Stored data

(** ** Middleware *)

(** A Go middleware [func(ctx context.Context, next func(context.Context)
    error) error], given its context, as the program it runs against [next]:
    send on the channel, call [next] with some context and continue with the
    [error] it returned, or return an [error] ([None] is [nil]). *)
Inductive MwProg : Type :=
| Send (s : string) (k : MwProg)
| CallNext (c : Ctx) (k : option string -> MwProg)
| Return (e : option string).

Definition Middleware : Type := Ctx -> MwProg.

(** Running a middleware body against [next]; a panic raised below unwinds
    through it (none of the middlewares recovers). *)
Fixpoint run_prog (p : MwProg) (next : Ctx -> RM unit) : RM unit :=
  match p with
  | Send s k => tell [Ev s] ;;; run_prog k next
  | CallNext c k =>
      match next c with
      | (l, Ok _) => let (l2, r) := run_prog (k None) next in (l ++ l2, r)
      | (l, Err e) => let (l2, r) := run_prog (k (Some e)) next in (l ++ l2, r)
      | (l, Panic m) => (l, Panic m)
      end
  | Return None => ret tt
  | Return (Some e) => ([], Err e)
  end.

(** Modelled from the spec: the composed chain of [pkg/worker] (its source is
    not available).  [Invoke(ctx, terminal)]: middleware [0] wraps middleware
    [1] wraps ... wraps [terminal]; [i] is the position of the head of [mws]
    in the composed chain. *)
Fixpoint invoke (i : nat) (mws : list Middleware) (term : Ctx -> RM unit)
  (ctx : Ctx) : RM unit :=
  match mws with
  | [] => tell [TermRun] ;;; term ctx
  | mw :: rest => tell [Enter i ctx] ;;; run_prog (mw ctx) (invoke (S i) rest term)
  end.

(** ** Steps and workflow jobs *)

Definition Step : Type := Ctx -> Payload -> UM Payload.

Record WorkflowStep : Type := mkWorkflowStep { step_name : string; step_fn : Step }.

(** Modelled from the spec: [worker.Fn] adapts a typed handler; the runtime
    value passed must have the handler's input type, otherwise the step fails
    with a type-mismatch error. *)
Definition FnUser (f : Ctx -> userCreateEvent -> UM stepOneOutput) : Step :=
  fun ctx p =>
    match p with
    | PUserCreate u => o <- f ctx u ;; ret (PStepOne o)
    | _ => ([], Err "input type mismatch")
    end.

Definition FnStepOne (f : Ctx -> stepOneOutput -> UM stepOneOutput) : Step :=
  fun ctx p =>
    match p with
    | PStepOne i => o <- f ctx i ;; ret (PStepOne o)
    | _ => ([], Err "input type mismatch")
    end.

(** [.SetName(name)] *)
Definition SetName (f : Step) (name : string) : WorkflowStep := mkWorkflowStep name f.

Record WorkflowJob : Type := mkWorkflowJob {
  Name : string;
  Description : string;
  Steps : list WorkflowStep
}.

▸ What the exercise asks: Please retype the top of the data exactly, down to and including the line that holds "Record WorkflowStep : Type", and nothing further.

▸ Result for this task:
(** ** Middleware *)

(** A Go middleware [func(ctx context.Context, next func(context.Context)
    error) error], given its context, as the program it runs against [next]:
    send on the channel, call [next] with some context and continue with the
    [error] it returned, or return an [error] ([None] is [nil]). *)
Inductive MwProg : Type :=
| Send (s : string) (k : MwProg)
| CallNext (c : Ctx) (k : option string -> MwProg)
| Return (e : option string).

Definition Middleware : Type := Ctx -> MwProg.

(** Running a middleware body against [next]; a panic raised below unwinds
    through it (none of the middlewares recovers). *)
Fixpoint run_prog (p : MwProg) (next : Ctx -> RM unit) : RM unit :=
  match p with
  | Send s k => tell [Ev s] ;;; run_prog k next
  | CallNext c k =>
      match next c with
      | (l, Ok _) => let (l2, r) := run_prog (k None) next in (l ++ l2, r)
      | (l, Err e) => let (l2, r) := run_prog (k (Some e)) next in (l ++ l2, r)
      | (l, Panic m) => (l, Panic m)
      end
  | Return None => ret tt
  | Return (Some e) => ([], Err e)
  end.

(** Modelled from the spec: the composed chain of [pkg/worker] (its source is
    not available).  [Invoke(ctx, terminal)]: middleware [0] wraps middleware
    [1] wraps ... wraps [terminal]; [i] is the position of the head of [mws]
    in the composed chain. *)
Fixpoint invoke (i : nat) (mws : list Middleware) (term : Ctx -> RM unit)
  (ctx : Ctx) : RM unit :=
  match mws with
  | [] => tell [TermRun] ;;; term ctx
  | mw :: rest => tell [Enter i ctx] ;;; run_prog (mw ctx) (invoke (S i) rest term)
  end.

(** ** Steps and workflow jobs *)

Definition Step : Type := Ctx -> Payload -> UM Payload.

Record WorkflowStep : Type := mkWorkflowStep { step_name : string; step_fn : Step }.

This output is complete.